Exercise: Even the shortest line counts, so transcribe all the data exactly.

Record set:
□ □ □ □ □

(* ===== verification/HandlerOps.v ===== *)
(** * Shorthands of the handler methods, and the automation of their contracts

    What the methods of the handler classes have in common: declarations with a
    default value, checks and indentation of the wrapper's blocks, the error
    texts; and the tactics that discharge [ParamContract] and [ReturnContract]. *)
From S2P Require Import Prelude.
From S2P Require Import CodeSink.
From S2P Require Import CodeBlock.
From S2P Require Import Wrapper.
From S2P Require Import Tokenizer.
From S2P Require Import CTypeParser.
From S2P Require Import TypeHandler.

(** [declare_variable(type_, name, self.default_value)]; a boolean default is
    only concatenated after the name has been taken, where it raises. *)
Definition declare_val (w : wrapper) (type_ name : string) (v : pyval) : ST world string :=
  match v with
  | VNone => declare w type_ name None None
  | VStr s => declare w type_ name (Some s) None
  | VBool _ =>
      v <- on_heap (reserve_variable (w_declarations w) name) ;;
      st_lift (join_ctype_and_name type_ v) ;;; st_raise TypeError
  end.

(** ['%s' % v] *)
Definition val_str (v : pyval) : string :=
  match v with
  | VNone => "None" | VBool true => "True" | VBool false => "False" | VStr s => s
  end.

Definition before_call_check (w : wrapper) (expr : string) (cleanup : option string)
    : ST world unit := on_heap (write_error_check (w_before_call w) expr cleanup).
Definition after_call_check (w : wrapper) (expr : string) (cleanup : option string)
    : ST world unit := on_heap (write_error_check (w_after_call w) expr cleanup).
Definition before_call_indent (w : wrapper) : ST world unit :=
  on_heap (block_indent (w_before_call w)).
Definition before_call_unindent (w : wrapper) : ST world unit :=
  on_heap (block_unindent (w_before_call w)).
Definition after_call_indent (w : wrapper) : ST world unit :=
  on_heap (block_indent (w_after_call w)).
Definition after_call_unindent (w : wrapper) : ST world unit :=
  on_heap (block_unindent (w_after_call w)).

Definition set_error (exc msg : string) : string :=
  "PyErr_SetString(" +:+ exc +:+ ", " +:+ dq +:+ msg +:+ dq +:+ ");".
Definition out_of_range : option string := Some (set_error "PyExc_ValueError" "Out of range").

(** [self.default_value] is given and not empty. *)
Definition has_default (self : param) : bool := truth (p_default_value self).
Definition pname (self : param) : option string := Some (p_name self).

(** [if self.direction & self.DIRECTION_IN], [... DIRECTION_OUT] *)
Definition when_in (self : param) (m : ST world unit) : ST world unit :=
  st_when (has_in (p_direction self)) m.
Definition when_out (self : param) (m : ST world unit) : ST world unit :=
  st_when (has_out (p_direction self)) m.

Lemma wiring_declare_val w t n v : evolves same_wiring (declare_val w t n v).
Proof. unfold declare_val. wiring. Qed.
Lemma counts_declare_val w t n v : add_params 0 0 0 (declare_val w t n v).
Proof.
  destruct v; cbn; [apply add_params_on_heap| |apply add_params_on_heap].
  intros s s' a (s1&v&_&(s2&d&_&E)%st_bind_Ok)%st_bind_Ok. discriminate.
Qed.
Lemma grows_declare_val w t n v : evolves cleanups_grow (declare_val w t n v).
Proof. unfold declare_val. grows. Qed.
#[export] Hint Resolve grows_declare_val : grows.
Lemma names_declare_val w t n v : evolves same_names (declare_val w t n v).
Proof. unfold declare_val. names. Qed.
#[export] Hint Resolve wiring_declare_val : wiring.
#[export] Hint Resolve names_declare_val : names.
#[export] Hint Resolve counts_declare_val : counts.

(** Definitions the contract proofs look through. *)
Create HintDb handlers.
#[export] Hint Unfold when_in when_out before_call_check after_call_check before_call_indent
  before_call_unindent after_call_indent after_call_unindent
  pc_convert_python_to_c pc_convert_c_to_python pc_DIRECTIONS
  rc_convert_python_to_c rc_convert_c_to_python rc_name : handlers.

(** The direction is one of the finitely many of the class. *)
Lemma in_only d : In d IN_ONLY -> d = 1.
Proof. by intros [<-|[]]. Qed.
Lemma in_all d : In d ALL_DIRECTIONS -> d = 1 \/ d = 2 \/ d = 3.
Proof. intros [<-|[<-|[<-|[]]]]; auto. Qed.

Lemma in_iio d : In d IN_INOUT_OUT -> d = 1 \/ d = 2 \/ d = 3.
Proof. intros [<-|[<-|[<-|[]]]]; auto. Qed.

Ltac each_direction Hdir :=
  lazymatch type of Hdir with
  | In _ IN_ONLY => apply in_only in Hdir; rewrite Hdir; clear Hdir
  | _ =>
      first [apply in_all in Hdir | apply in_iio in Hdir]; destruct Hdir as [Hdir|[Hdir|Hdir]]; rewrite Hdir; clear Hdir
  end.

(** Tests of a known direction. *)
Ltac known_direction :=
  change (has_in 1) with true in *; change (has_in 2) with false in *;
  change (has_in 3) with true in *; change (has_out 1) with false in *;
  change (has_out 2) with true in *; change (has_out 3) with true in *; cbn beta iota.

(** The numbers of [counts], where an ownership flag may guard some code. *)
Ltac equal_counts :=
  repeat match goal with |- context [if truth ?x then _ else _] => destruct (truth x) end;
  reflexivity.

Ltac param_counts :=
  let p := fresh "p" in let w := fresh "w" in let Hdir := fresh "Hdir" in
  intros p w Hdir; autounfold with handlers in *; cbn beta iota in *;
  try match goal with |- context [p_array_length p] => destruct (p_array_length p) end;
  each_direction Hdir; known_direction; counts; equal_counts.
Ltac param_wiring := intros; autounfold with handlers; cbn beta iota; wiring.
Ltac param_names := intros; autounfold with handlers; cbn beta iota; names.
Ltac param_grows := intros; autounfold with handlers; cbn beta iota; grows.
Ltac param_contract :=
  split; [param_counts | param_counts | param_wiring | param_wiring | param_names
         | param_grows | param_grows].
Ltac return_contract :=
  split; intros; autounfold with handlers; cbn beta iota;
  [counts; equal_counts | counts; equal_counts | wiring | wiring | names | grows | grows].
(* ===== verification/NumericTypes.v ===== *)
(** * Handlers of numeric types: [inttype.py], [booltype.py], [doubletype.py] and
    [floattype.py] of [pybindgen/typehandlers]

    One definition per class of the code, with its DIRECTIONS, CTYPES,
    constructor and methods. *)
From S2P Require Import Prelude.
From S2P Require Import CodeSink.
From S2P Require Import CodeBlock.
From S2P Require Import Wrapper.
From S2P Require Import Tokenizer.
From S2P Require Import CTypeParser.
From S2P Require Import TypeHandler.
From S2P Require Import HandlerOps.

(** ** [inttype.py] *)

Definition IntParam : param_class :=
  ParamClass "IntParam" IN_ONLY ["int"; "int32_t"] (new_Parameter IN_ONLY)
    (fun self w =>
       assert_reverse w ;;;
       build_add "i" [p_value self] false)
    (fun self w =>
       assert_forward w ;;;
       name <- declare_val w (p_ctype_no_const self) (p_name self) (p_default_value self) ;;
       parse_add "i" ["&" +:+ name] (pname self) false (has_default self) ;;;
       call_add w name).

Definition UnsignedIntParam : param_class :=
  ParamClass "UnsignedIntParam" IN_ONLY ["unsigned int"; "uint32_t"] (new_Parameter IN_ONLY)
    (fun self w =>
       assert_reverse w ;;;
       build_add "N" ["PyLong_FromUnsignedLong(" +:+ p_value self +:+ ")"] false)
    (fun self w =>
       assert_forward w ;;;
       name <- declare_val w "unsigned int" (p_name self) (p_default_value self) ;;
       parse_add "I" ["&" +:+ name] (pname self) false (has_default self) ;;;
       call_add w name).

□ □ □ □ □

Response to this exercise:
(* ===== verification/HandlerOps.v ===== *)
(** * Shorthands of the handler methods, and the automation of their contracts

    What the methods of the handler classes have in common: declarations with a
    default value, checks and indentation of the wrapper's blocks, the error
    texts; and the tactics that discharge [ParamContract] and [ReturnContract]. *)
From S2P Require Import Prelude.
From S2P Require Import CodeSink.
From S2P Require Import CodeBlock.
From S2P Require Import Wrapper.
From S2P Require Import Tokenizer.
From S2P Require Import CTypeParser.
From S2P Require Import TypeHandler.

(** [declare_variable(type_, name, self.default_value)]; a boolean default is
    only concatenated after the name has been taken, where it raises. *)
Definition declare_val (w : wrapper) (type_ name : string) (v : pyval) : ST world string :=
  match v with
  | VNone => declare w type_ name None None
  | VStr s => declare w type_ name (Some s) None
  | VBool _ =>
      v <- on_heap (reserve_variable (w_declarations w) name) ;;
      st_lift (join_ctype_and_name type_ v) ;;; st_raise TypeError
  end.

(** ['%s' % v] *)
Definition val_str (v : pyval) : string :=
  match v with
  | VNone => "None" | VBool true => "True" | VBool false => "False" | VStr s => s
  end.

Definition before_call_check (w : wrapper) (expr : string) (cleanup : option string)
    : ST world unit := on_heap (write_error_check (w_before_call w) expr cleanup).
Definition after_call_check (w : wrapper) (expr : string) (cleanup : option string)
    : ST world unit := on_heap (write_error_check (w_after_call w) expr cleanup).
Definition before_call_indent (w : wrapper) : ST world unit :=
  on_heap (block_indent (w_before_call w)).
Definition before_call_unindent (w : wrapper) : ST world unit :=
  on_heap (block_unindent (w_before_call w)).
Definition after_call_indent (w : wrapper) : ST world unit :=
  on_heap (block_indent (w_after_call w)).
Definition after_call_unindent (w : wrapper) : ST world unit :=
  on_heap (block_unindent (w_after_call w)).

Definition set_error (exc msg : string) : string :=
  "PyErr_SetString(" +:+ exc +:+ ", " +:+ dq +:+ msg +:+ dq +:+ ");".
Definition out_of_range : option string := Some (set_error "PyExc_ValueError" "Out of range").

(** [self.default_value] is given and not empty. *)
Definition has_default (self : param) : bool := truth (p_default_value self).
Definition pname (self : param) : option string := Some (p_name self).

(** [if self.direction & self.DIRECTION_IN], [... DIRECTION_OUT] *)
Definition when_in (self : param) (m : ST world unit) : ST world unit :=
  st_when (has_in (p_direction self)) m.
Definition when_out (self : param) (m : ST world unit) : ST world unit :=
  st_when (has_out (p_direction self)) m.

Lemma wiring_declare_val w t n v : evolves same_wiring (declare_val w t n v).
Proof. unfold declare_val. wiring. Qed.
Lemma counts_declare_val w t n v : add_params 0 0 0 (declare_val w t n v).
Proof.
  destruct v; cbn; [apply add_params_on_heap| |apply add_params_on_heap].
  intros s s' a (s1&v&_&(s2&d&_&E)%st_bind_Ok)%st_bind_Ok. discriminate.
Qed.
Lemma grows_declare_val w t n v : evolves cleanups_grow (declare_val w t n v).
Proof. unfold declare_val. grows. Qed.
#[export] Hint Resolve grows_declare_val : grows.
Lemma names_declare_val w t n v : evolves same_names (declare_val w t n v).
Proof. unfold declare_val. names. Qed.
#[export] Hint Resolve wiring_declare_val : wiring.
#[export] Hint Resolve names_declare_val : names.
#[export] Hint Resolve counts_declare_val : counts.

(** Definitions the contract proofs look through. *)
Create HintDb handlers.
#[export] Hint Unfold when_in when_out before_call_check after_call_check before_call_indent
  before_call_unindent after_call_indent after_call_unindent
  pc_convert_python_to_c pc_convert_c_to_python pc_DIRECTIONS
  rc_convert_python_to_c rc_convert_c_to_python rc_name : handlers.

(** The direction is one of the finitely many of the class. *)
Lemma in_only d : In d IN_ONLY -> d = 1.
Proof. by intros [<-|[]]. Qed.
Lemma in_all d : In d ALL_DIRECTIONS -> d = 1 \/ d = 2 \/ d = 3.
Proof. intros [<-|[<-|[<-|[]]]]; auto. Qed.

Lemma in_iio d : In d IN_INOUT_OUT -> d = 1 \/ d = 2 \/ d = 3.
Proof. intros [<-|[<-|[<-|[]]]]; auto. Qed.

Ltac each_direction Hdir :=
  lazymatch type of Hdir with
  | In _ IN_ONLY => apply in_only in Hdir; rewrite Hdir; clear Hdir
  | _ =>
      first [apply in_all in Hdir | apply in_iio in Hdir]; destruct Hdir as [Hdir|[Hdir|Hdir]]; rewrite Hdir; clear Hdir
  end.

(** Tests of a known direction. *)
Ltac known_direction :=
  change (has_in 1) with true in *; change (has_in 2) with false in *;
  change (has_in 3) with true in *; change (has_out 1) with false in *;
  change (has_out 2) with true in *; change (has_out 3) with true in *; cbn beta iota.

(** The numbers of [counts], where an ownership flag may guard some code. *)
Ltac equal_counts :=
  repeat match goal with |- context [if truth ?x then _ else _] => destruct (truth x) end;
  reflexivity.

Ltac param_counts :=
  let p := fresh "p" in let w := fresh "w" in let Hdir := fresh "Hdir" in
  intros p w Hdir; autounfold with handlers in *; cbn beta iota in *;
  try match goal with |- context [p_array_length p] => destruct (p_array_length p) end;
  each_direction Hdir; known_direction; counts; equal_counts.
Ltac param_wiring := intros; autounfold with handlers; cbn beta iota; wiring.
Ltac param_names := intros; autounfold with handlers; cbn beta iota; names.
Ltac param_grows := intros; autounfold with handlers; cbn beta iota; grows.
Ltac param_contract :=
  split; [param_counts | param_counts | param_wiring | param_wiring | param_names
         | param_grows | param_grows].
Ltac return_contract :=
  split; intros; autounfold with handlers; cbn beta iota;
  [counts; equal_counts | counts; equal_counts | wiring | wiring | names | grows | grows].
(* ===== verification/NumericTypes.v ===== *)
(** * Handlers of numeric types: [inttype.py], [booltype.py], [doubletype.py] and
    [floattype.py] of [pybindgen/typehandlers]

    One definition per class of the code, with its DIRECTIONS, CTYPES,
    constructor and methods. *)
From S2P Require Import Prelude.
From S2P Require Import CodeSink.
From S2P Require Import CodeBlock.
From S2P Require Import Wrapper.
From S2P Require Import Tokenizer.
From S2P Require Import CTypeParser.
From S2P Require Import TypeHandler.
From S2P Require Import HandlerOps.

(** ** [inttype.py] *)

Definition IntParam : param_class :=
  ParamClass "IntParam" IN_ONLY ["int"; "int32_t"] (new_Parameter IN_ONLY)
    (fun self w =>
       assert_reverse w ;;;
       build_add "i" [p_value self] false)
    (fun self w =>
       assert_forward w ;;;
       name <- declare_val w (p_ctype_no_const self) (p_name self) (p_default_value self) ;;
       parse_add "i" ["&" +:+ name] (pname self) false (has_default self) ;;;
       call_add w name).

Definition UnsignedIntParam : param_class :=
  ParamClass "UnsignedIntParam" IN_ONLY ["unsigned int"; "uint32_t"] (new_Parameter IN_ONLY)
    (fun self w =>
       assert_reverse w ;;;
       build_add "N" ["PyLong_FromUnsignedLong(" +:+ p_value self +:+ ")"] false)
    (fun self w =>
       assert_forward w ;;;
       name <- declare_val w "unsigned int" (p_name self) (p_default_value self) ;;
       parse_add "I" ["&" +:+ name] (pname self) false (has_default self) ;;;
       call_add w name).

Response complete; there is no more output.